2.7. Total RNA Extraction, Reverse Transcription and qPCR
Before 24 h, cells were seeded at density of 400,000 cells/well in 6-well plates. Cells were treated with 100 µM Amlexanox and/or 10 µM Olaparib and incubated for 48 h. Cells were trypsinized and pelleted. Total RNA extraction was performed using the RNeasy Mini Kit (Qiagen, Hilden, Germany), according to the manufacturer’s protocol, and quantified by NanoDrop (Thermo Fisher, Waltham, MA, USA). For reverse transcription reaction, one microgram of RNA was used and performed using Quantitect Reverse Transcription kit (Qiagen) with the following conditions: 2 min at 42 °C, 15 min at 42 °C, and 3 min at 95 °C. One microliter of reverse transcription products were incubated with specific primers (forward and reverse, 400 nM) and the SYBR Select Master Mix (Applied Biosystems). The reference gene used is the TATA-box binding protein (TBP). Primers included the following:
TBP-Fw 5′-GAGCCAAGAGTGAAGAACAG 3′;
TBP-Rev 5′ ACCTTATAGGAAACTTCACATCAC 3′;
Rad51-Fw 5′ CAACCCATTTCACGGTTAGAGC 3′;
Rad51-Rev 5′ TTCTTTGGCGCATAGGCAACA 3′.
Reactions were performed in the Applied 63 BioSystems® Step One Plus system (UDG activation 50 °C/2 min, followed by AmpliTaq activation plus denaturation cycle 95 °C/2 min and 40 cycles at 95 °C/15 s, 60 °C/1 min and 72 °C/30 s). Target gene expression was normalized to TATA-box binding protein (TBP) levels. For each sample, the fold change value was expressed as:
2−ΔΔCT: ΔΔCT = (CTtarget gene − CTTBP)control − (CTtarget gene − CTTBP)treated.
2.8. Immunofluorescence
Cells were seeded at 60,000 cells onto coverslips in 24-well plates. After 24 h, cells were treated with 100 µM Amlexanox and/or 10 µM Olaparib for 48 h. After washing with PBS, cells were fixed with formalin 10% (Chaptec) for 10 min then washed again with PBS. For γH2AX foci detection, cells were permeabilized in PBS supplemented with 0.25% Triton for 20 min and, after washing, were blocked with PBS supplemented with 1% bovine serum albumin (BSA) and 4% donkey serum for 30 min. For Rad51 foci detection, cells were permeabilized in PBS supplemented with 0.5% Triton and 0.2 N HCl and blocked with PBS supplemented with 8% BSA and 4% FBS for 30 min. Cells were then incubated with primary anti-γH2AX antibody (Millipore) or anti-Geminin (GMNN) (Proteintech Group, Rosemont, Il, USA) and anti-Rad51 overnight at 4 °C. After three washings with PBS, cells were incubated with Alexa Fluor® Cy5 goat anti-mouse IgG secondary antibody or Alexa Fluor® 488 goat anti-rabbit IgG secondary antibody (Life Technologies Inc., Carlsbad, CA, USA) for 1 h. Coverslips were washed with PBS and water and then mounted on the slides using ProLong™ Gold Anti-fade Mountant with DAPI (Life Technologies Inc.). Zeiss AxioObserver Z1 fluorescent microscope (Carl Zeiss, Jena, Germany) was used to acquire images (mosaics 4 × 4). The quantification was done with ImageJ software to count and calculate the average number of foci per nucleus.

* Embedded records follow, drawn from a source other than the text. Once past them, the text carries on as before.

(* ===== verification/ElfCleanerSpec.v ===== *)
(** * ElfCleanerSpec: what elf-cleaner leaves of a dynamic section

    The loop that moves unsupported entries to the end keeps everything else. *)

From Stdlib Require Import Ascii String.
From stdpp Require Import base numbers option sets list list_numbers strings gmap.
From S2P Require Import Prelude CLib Ctype Encoding Containers Setconf Field25519 Ipc Quick ElfCleaner.
#[local] Open Scope c_scope.

Section Dynamic.
Context (opts : options) (is_aarch64 : bool).

(** What becomes of one entry. *)
Definition clean_entry (e : dyn) : dyn :=
  if removed opts is_aarch64 (d_tag e) then {| d_tag := DT_NULL; d_val := d_val e |}
  else if d_tag e =? DT_FLAGS_1 then {| d_tag := d_tag e; d_val := d_val e .& supported_dt_flags_1 opts |}
  else e.

Lemma removed_null : removed opts is_aarch64 DT_NULL = false.
Proof. reflexivity. Qed.
Lemma removed_flags : removed opts is_aarch64 DT_FLAGS_1 = false.
Proof. reflexivity. Qed.
Lemma clean_null v : clean_entry {| d_tag := DT_NULL; d_val := v |} = {| d_tag := DT_NULL; d_val := v |}.
Proof. reflexivity. Qed.
Lemma clean_masked e v : d_tag e = DT_FLAGS_1 → v = d_val e .& supported_dt_flags_1 opts →
  clean_entry {| d_tag := d_tag e; d_val := v |} = {| d_tag := d_tag e; d_val := v |}.
Proof.
  intros Ht ->. unfold clean_entry. cbn [d_tag d_val]. rewrite Ht, removed_flags, Z.eqb_refl. f_equal.
  by rewrite <- Z.land_assoc, Z.land_diag.
Qed.

(** A change of an entry that comes to the same. *)
Lemma clean_insert (es : list dyn) (j : nat) e e' : es !! j = Some e → clean_entry e' = clean_entry e → clean_entry <$> <[j := e']> es = clean_entry <$> es.
Proof. intros Hj He. rewrite list_fmap_insert, He. apply list_insert_id. by rewrite list_lookup_fmap, Hj. Qed.

Lemma swap_spec (es : list dyn) j k a b :
  es !! j = Some a → es !! k = Some b →
  ∃ es', swap es j k = Some es' ∧ es' ≡ₚ es ∧ length es' = length es ∧
    ∀ i, es' !! i = if decide (i = j) then Some b else if decide (i = k) then Some a else es !! i.
Proof.
  intros Ha Hb. unfold swap. rewrite Ha, Hb. eexists. split; [done|]. split; [by apply Permutation_insert_swap|].
  rewrite !length_insert. split; [done|]. intros i. case_decide; [subst; apply list_lookup_insert_eq; rewrite length_insert; by eapply lookup_lt_Some|].
  rewrite list_lookup_insert_ne by done. case_decide; [subst; apply list_lookup_insert_eq; by eapply lookup_lt_Some|]. by apply list_lookup_insert_ne.
Qed.

(** ** The loop *)

(** Behind [last] there is only DT_NULL, and what is before [j] is clean. *)
Definition nulls_after (last : Z) (es : list dyn) : Prop := ∀ i e, es !! i = Some e → last < Z.of_nat i → d_tag e = DT_NULL.
Definition no_nulls_to (last : Z) (es : list dyn) : Prop := ∀ i e, es !! i = Some e → Z.of_nat i <= last → d_tag e ≠ DT_NULL.
Definition clean_before (j : nat) (es : list dyn) : Prop := ∀ i e, es !! i = Some e → (i < j)%nat → clean_entry e = e.
(** Entries first, then DT_NULL: what a linker reads up to the first DT_NULL is everything. *)
Definition terminated (es : list dyn) : Prop := ∃ last, no_nulls_to last es ∧ nulls_after last es.

(** The loop is done with an entry, and has kept the order of nulls and others. *)
Definition cleaned (es es' : list dyn) (last : Z) : Prop :=
  clean_entry <$> es' = es' ∧ es' ≡ₚ clean_entry <$> es ∧ length es' = length es ∧ (no_nulls_to last es → terminated es').

Lemma u32_pred x : u32 (u32 x - 1) = u32 (x - 1).
Proof. unfold u32. apply Zminus_mod_idemp_l. Qed.

Hypothesis Hdry : dry_run opts = false.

2.9. EdU (5-ethynyl-2′-deoxyuridine) Detection
Cells were seeded at density of 60,000 cells/well onto coverslips in 24-well plates. After 24 h incubation, PC cells were treated with 100 µM Amlexanox and/or 0.5, 10 or 0.25 µM Olaparib, for PC3, DU145 and C4-2B cells, respectively for 24 h. Then, 10 μM EdU (Invitrogen) was added for 24 h at 37 °C without change the media. Cells were washed with PBS and fixed with formalin for 10 min. To detect EdU incorporation, cells were incubated with staining solution (100 mM Tris pH 8.5, Vitamin C, CuSO4 and Alexa Fluor 647 dye) for a 30-min in the dark. After washing, coverslips were mounted onto slides with ProLong™ Gold Antifade Mountant with DAPI. Zeiss AxioObserver Z1 fluorescent microscope (Carl Zeiss, Jena, Germany) was used to acquire images (mosaics 4 × 4). To count the total cell number and positive cells for EdU staining, images were analyzed with ImageJ software.
2.10. Colony Formation
Cells were seeded at 1000 cells/well in 6-well plates and incubated. After 24 h, cells were treated with 100 µM Amlexanox and/or 0.5, 10 or 0.25 µM Olaparib, for PC3, DU145 and C4-2B cells, respectively µM for 6 days. Cells were fixed with methanol and stained with 50% v/v methanol and 0.5% w/v methylene blue solution (Sigma-Aldrich, Saint-Louis, MO, USA). Colonies were counted using a stereomicroscopy. Each experiment was repeated three times.
2.11. Luciferase Assay
Cells were seeded at 400,000 cells per well in 6-well plates and incubated for 24 h. CRPC cells or IKKε-depleted PC-3 cells were transfected with Rad51 promoter luciferase vector (SwitchGear Genomics, Active-motif, Carlsbad, CA, USA) using lipofectamine 2000 reagent according to the manufacturer’s protocol. CRPC cells were then treated with 100 µM Amlexanox for 48 h and then collected with trypsin, centrifugated and resuspended in PBS. An aliquot was lysed and proteins were quantified by Bradford assay. Luciferase activity was measured on the rest of the sample using the LightSwith Luciferase assay kit (SwitchGear Genomics) according to the manufacturer’s protocol. Luciferase activity was normalized using protein quantification for each condition. Each experiment was repeated three times.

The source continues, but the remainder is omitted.